Fifa is worried. It is freaking out over the possibility that England fans will take a Brexit-related swipe at Belgian fans in tomorrow’s game. Our boys face the Belgians at Kaliningrad tomorrow evening. And given that a great many England fans are a) fond of Brexit and b) known to have a few pints ahead of a game, Fifa stiffs are concerned that a bit of Brexit-loving and Belgium-bashing might leak into their chants. ‘There is a risk of punishment’, Fifa has warned members of the En-ger-land lobby who are thinking of mentioning Brexit.

What a bunch of miserabilists. It is further proof that the overlords of football don’t actually understand football. The role of the football fan is straightforward: to big up one’s team and dent the confidence of the other. By any means necessary. Well, by any words necessary. And what better way to bring the Belgians down a peg or two than by reminding them that the largest electoral bloc in British history recently voted to extract Brussels’ snout from our political affairs. It’s a trump card. It would give England fans, and possibly the players, the edge of swagger they’ll need to win in a game that promises to be tight.

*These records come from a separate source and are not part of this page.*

Definition metric (repo : Repository) (prs : list Issue) : result Q :=
  review_coverage (run repo prs).

End ReviewCoverage.

(** ** Metric 6: review comment depth *)

Module CommentDepth.

Record State := {
  total_comments : Z;
  total_prs : Z;
  out : list string
}.

Definition init : State :=
  {| total_comments := 0; total_prs := 0; out := [] |}.

Definition max_sample : Z := 200.

Definition body (repo : Repository) (pr : Issue) (st : State) : State :=
  let pr_obj := get_pull repo (number pr) in
  let total_prs' := total_prs st + 1 in
  {| total_comments :=
       total_comments st + (comments pr_obj + review_comments pr_obj);
     total_prs := total_prs';
     out := if total_prs' mod progress_report_interval =? 0
            then out st ++ [progress_line total_prs']
            else out st |}.

(** The items the loop processes: one [repo.get_pull] each. *)
Definition sampled (cap : Z) (repo : Repository) (prs : list Issue)
  : list Issue :=
  processed total_prs cap (body repo) prs init.

Definition collect (cap : Z) (repo : Repository) (prs : list Issue)
  : State * nat :=
  for_loop total_prs cap (body repo) prs init 0.

Definition run (repo : Repository) (prs : list Issue) : State :=
  fst (collect max_sample repo prs).

(** Line 173: [total_comments / total_prs], unguarded. *)
Definition avg_comments (st : State) : result Q :=
  truediv (total_comments st) (total_prs st).

Definition metric (repo : Repository) (prs : list Issue) : result Q :=
  avg_comments (run repo prs).

End CommentDepth.

(** ** Lines 67-79 on a review without submission time

    PyGithub gives [submitted_at = None] for a review that is still
    pending.  [ResponseTime.first_response] takes the submission time of
    every review as present; here the first review may lack one.  With a
    comment present, line 78 then evaluates [first_review <
    first_response] on [None] and a datetime, which raises [TypeError];
    without a comment, [not first_response] holds and [first_response]
    becomes [None]. *)

Module PendingReview.

Record Review := { review_submitted_at : option datetime }.

Definition first_response (comments : list IssueComment)
    (reviews : list Review) : result (option datetime) :=
  let first_response :=
    match comments with
    | c :: _ => Some (comment_created_at c)
    | [] => None
    end in
  match reviews with
  | r :: _ =>
      let first_review := review_submitted_at r in
      match first_response with
      | None => Ok first_review
      | Some fr =>
          match first_review with
          | None => Raise TypeError
          | Some t => if t <? fr then Ok (Some t) else Ok (Some fr)
          end
      end
  | [] => Ok first_response
  end.

(** A review whose submission time is present. *)
Definition submitted (r : PullRequestReview) : Review :=
  {| review_submitted_at := Some (submitted_at r) |}.

End PendingReview.

(** ** Notions used to state the properties *)

(** What one item contributes to [cycle_times] (lines 38-40). *)
Definition cycle_time_of (pr_obj : PullRequest) : option Z :=
  match merged_at pr_obj with
  | Some merged => Some (days (datetime_sub merged (created_at pr_obj)))
  | None => None
  end.

Definition option_list {A : Type} (o : option A) : list A :=
  match o with
  | Some a => [a]
  | None => []
  end.

(** The observations a search result would yield if no cap applied. *)
Definition extract_all {A : Type} (extractor : PullRequest -> option A)
    (repo : Repository) (prs : list Issue) : list A :=
  flat_map (fun pr => option_list (extractor (get_pull repo (number pr)))) prs.

(** The time from [start] to [stop], in hours. *)
Definition elapsed_hours (start stop : datetime) : Q :=
  (inject_Z (stop - start) / inject_Z us_per_hour)%Q.

(** The progress lines of a run that has processed [n] items when one
    line is printed per [progress_report_interval] items: the lines for
    50, 100, ..., 50 * (n / 50). *)
Definition progress_lines (n : Z) : list string :=
  map (fun k => progress_line (progress_report_interval * Z.of_nat k))
      (seq 1 (Z.to_nat (n / progress_report_interval))).

(** One progress line per [progress_report_interval] processed items. *)
Definition once_per_interval (out : list string) (n_processed : nat) : Prop :=
  out = progress_lines (Z.of_nat n_processed).

(** The output so far is the progress lines of the counter. *)
Definition progress_reported {S : Type} (counter : S -> Z)
    (out : S -> list string) (s : S) : Prop :=
  0 <= counter s /\ out s = progress_lines (counter s).

(** The middle of a sorted sequence: its middle value when the length is
    odd, the average of its two middle values when the length is even. *)
Definition middle_of_sorted (s : list Q) : Q :=
  let n := length s in
  if Nat.odd n then nth (n / 2) s 0%Q
  else ((nth (n / 2 - 1) s 0 + nth (n / 2) s 0) / 2)%Q.

(** [m] is a median of [data]: at least half of the data lie at or below
    it and at least half at or above it. *)
Definition count_if (p : Q -> bool) (data : list Q) : nat :=
  length (filter p data).

Definition is_median (m : Q) (data : list Q) : Prop :=
  (length data <= 2 * count_if (fun x => Qle_bool x m) data)%nat /\
  (length data <= 2 * count_if (fun x => Qle_bool m x) data)%nat.

(** ** Sample data

    A small repository used to evaluate the definitions: pull requests 1,
    2 and 3 were merged 1 day 5 hours, 3 days and 5 days after creation;
    4 is open and has neither comment nor review; 5 got a comment after
    2 hours and a review after 6; 6 got a review after 3 hours and a
    comment after 9; 7 has a comment stamped at its own creation time. *)

Module Samples.

Definition hour : Z := us_per_hour.

Definition pull (created : datetime) (merged : option datetime)
    (comments_at reviews_at : list datetime) : PullRequest :=
  {| created_at := created;
     merged_at := merged;
     commits := 2;
     comments := Z.of_nat (length comments_at);
     review_comments := 0;
     get_issue_comments :=
       map (fun t => {| comment_created_at := t |}) comments_at;
     get_reviews :=
       map (fun t => {| submitted_at := t;
                        user := Some {| login := "octocat" |} |})
           reviews_at |}.

Definition repo : Repository :=
  {| get_pull := fun n =>
       if n =? 1 then pull 0 (Some (29 * hour)) [] []
       else if n =? 2 then pull 0 (Some (72 * hour)) [] []
       else if n =? 3 then pull 0 (Some (120 * hour)) [] []
       else if n =? 5 then pull 0 None [2 * hour] [6 * hour]
       else if n =? 6 then pull 0 None [9 * hour] [3 * hour]
       else if n =? 7 then pull (4 * hour) None [4 * hour] []
       else pull 0 None [] [] |}.

Definition search (numbers : list Z) : list Issue :=
  map (fun n => {| number := n |}) numbers.

End Samples.

(** ** The script as a whole

    The five metric blocks run one after the other (lines 24-175).  An
    exception in one block ends the script: the blocks after it do not
    run.  The value is the list of the summaries that were completed, in
    order, and the exception that ended the script, if any.  Each block
    issues its own search (lines 26, 56, 98, 124, 156). *)

Module Script.





End Script.
Lemma pairsMapIn_inOrder (T M : gmap string Token) :
  pairsMapIn inOrder T M = pairsMap T M.
Proof.
  unfold pairsMapIn, pairsMap, numbered, inOrder.
  apply (foldl_numberedFrom
           (fun (pm : gmap string TokenPair) v =>
              foldl (fun pm vv =>
                  <[Symbol vv +:+ "-" +:+ Symbol v :=
                      {| TokenS := Protocol vv; TokenB := Protocol v |}]>
                    (<[Symbol v +:+ "-" +:+ Symbol vv :=
                         {| TokenS := Protocol v; TokenB := Protocol vv |}]> pm))
                pm (rangeValues T))).
Qed.

(** In the one order of [rangeEntries], [InitializeIn] is [Initialize]. *)
Lemma InitializeIn_inOrder rds g : InitializeIn inOrder rds g = Initialize rds g.
Proof.
  unfold InitializeIn, Initialize.
  destruct (Dao.FindUnDeniedTokens rds) as [tokens [e|]]; [reflexivity|].
  destruct (Dao.FindUnDeniedMarkets rds) as [markets [e|]]; [reflexivity|].
  rewrite newMarketsIn_inOrder, pairsMapIn_inOrder. reflexivity.
Qed.

(** Whatever the order of its loops, [InitializeIn] returns when [Initialize]
    does, with the three maps of [Initialize], with the identifiers of
    [Initialize] in [AllMarkets] up to the order of the new ones, and with as
    many pairs. *)
Lemma InitializeIn_any_order (s : Schedule) rds g :
  fair s ->
  match InitializeIn s rds g, Initialize rds g with
  | Returns g', Returns g'' =>
      SupportTokens g' = SupportTokens g'' /\ AllTokens g' = AllTokens g''
      /\ SupportMarkets g' = SupportMarkets g''
      /\ Permutation (AllMarkets g') (AllMarkets g'')
      /\ length (AllTokenPairs g') = length (AllTokenPairs g'')
  | Fatal msg', Fatal msg'' => msg' = msg''
  | _, _ => False
  end.
Proof.
  intros Hs. rewrite <- (InitializeIn_inOrder rds g).
  destruct (InitializeIn s rds g) as [g'|msg'] eqn:E1;
    destruct (InitializeIn inOrder rds g) as [g''|msg''] eqn:E2.
  - apply (InitializeIn_returns s _ _ _ Hs) in E1.
    apply (InitializeIn_returns inOrder _ _ _ fair_inOrder) in E2.
    cbv zeta in E1, E2. subst g' g''. simpl. repeat split.
    + apply Permutation_app_head.
      rewrite (newMarketsIn_Permutation s _ _ Hs), newMarketsIn_inOrder. reflexivity.
    + rewrite !length_app, !length_fmap. f_equal.
      rewrite (Permutation_length (Hs _ _ _)), (Permutation_length (fair_inOrder _ _ _)).
      rewrite !length_map_to_list. apply pairsMapIn_size; [exact Hs|exact fair_inOrder].
  - revert E1 E2. unfold InitializeIn.
    destruct (Dao.FindUnDeniedTokens rds) as [tokens [e|]]; [discriminate|].
    destruct (Dao.FindUnDeniedMarkets rds) as [markets [e|]]; discriminate.
  - revert E1 E2. unfold InitializeIn.
    destruct (Dao.FindUnDeniedTokens rds) as [tokens [e|]]; [discriminate|].
    destruct (Dao.FindUnDeniedMarkets rds) as [markets [e|]]; discriminate.
  - revert E1 E2. unfold InitializeIn.
    destruct (Dao.FindUnDeniedTokens rds) as [tokens [e|]]; [congruence|].
    destruct (Dao.FindUnDeniedMarkets rds) as [markets [e|]]; congruence.
Qed.

(** X3.  [Initialize] is not idempotent, whatever the order in which its
    loops visit the maps.  A second run over the same store leaves the three
    maps as the first run made them.  It appends to [AllMarkets] the
    identifiers that the first run appended, each as often as the first run
    did, in an order of its own; they are as many as the product of the two
    table sizes.  It appends to [AllTokenPairs] as many pairs as the first run
    did, and the same pairs, in an order of its own, when no key of
    [pairsMap] is written with two different pairs. *)
Theorem Initialize_twice_duplicates (s1 s2 : Schedule) rds g0 g1 g2 :
  fair s1 -> fair s2 ->
  InitializeIn s1 rds g0 = Returns g1 -> InitializeIn s2 rds g1 = Returns g2 ->
  SupportTokens g2 = SupportTokens g1 /\ AllTokens g2 = AllTokens g1
  /\ SupportMarkets g2 = SupportMarkets g1
  /\ exists addedMarkets againMarkets addedPairs againPairs,
      AllMarkets g1 = (AllMarkets g0 ++ addedMarkets)%list
      /\ AllMarkets g2 = (AllMarkets g0 ++ addedMarkets ++ againMarkets)%list
      /\ Permutation againMarkets addedMarkets
      /\ length addedMarkets = size (SupportTokens g1) * size (SupportMarkets g1)
      /\ AllTokenPairs g1 = (AllTokenPairs g0 ++ addedPairs)%list
      /\ AllTokenPairs g2 = (AllTokenPairs g0 ++ addedPairs ++ againPairs)%list
      /\ length againPairs = length addedPairs
      /\ (unambiguous (SupportTokens g1) (SupportMarkets g1) ->
          Permutation againPairs addedPairs).
Proof.
  intros F1 F2 Hr1 Hr2.
  apply (InitializeIn_returns s1 _ _ _ F1) in Hr1.
  apply (InitializeIn_returns s2 _ _ _ F2) in Hr2. cbv zeta in Hr1, Hr2.
  rewrite Hr2, Hr1. simpl.
  set (T := setSupportTokens (Dao.FindUnDeniedTokens rds).1).
  set (M := setSupportMarkets (Dao.FindUnDeniedMarkets rds).1).
  repeat split.
  exists (newMarketsIn s1 T M), (newMarketsIn s2 T M),
         (s1 _ [114] (pairsMapIn s1 T M)).*2, (s2 _ [114] (pairsMapIn s2 T M)).*2.
  rewrite !(assoc_L (++)).
  split; [reflexivity|]. split; [reflexivity|].
  split.
  { rewrite (newMarketsIn_Permutation s1 T M F1), (newMarketsIn_Permutation s2 T M F2).
    reflexivity. }
  split.
  { rewrite (Permutation_length (newMarketsIn_Permutation s1 T M F1)).
    apply length_newMarkets. }
  split; [reflexivity|]. split; [reflexivity|].
  split.
  { rewrite !length_fmap.
    rewrite (Permutation_length (F1 _ _ _)), (Permutation_length (F2 _ _ _)).
    rewrite !length_map_to_list. apply pairsMapIn_size; assumption. }
  intros Hun. rewrite (pairsMapIn_unambiguous s2 s1 T M F2 F1 Hun).
  apply fmap_Permutation. rewrite (F1 _ _ _), (F2 _ _ _). reflexivity.
Qed.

Posh NuFootball bores, the kind who describe Italian football as ‘balletic’ and who dry-heave at the sight of the tattooed bellies of proletariat fans, are forever trying to sanitise the terraces. They want all mick-taking chants and insulting language expunged from the beautiful game. They fail to realise how key this stuff is to whipping up the intense passions and patriotism that are central to those 90 minutes of play. Which isn’t surprising given they usually attend their first match when they’re about 30 and only after having read an Observer Magazine piece about stadium food-vans now offering fairtrade options.

Fifa says Brexit-talk is banned at tomorrow’s game because there are rules against ‘displaying insulting or political slogans’. Number 1, Brexit isn’t an insulting word. It was an enormous act of free and fair democracy through which millions of Brits expressed their political aspirations. We cannot let Fifa, cheered by depressed liberals here at home, conspire in the transformation of Brexit into a swear word.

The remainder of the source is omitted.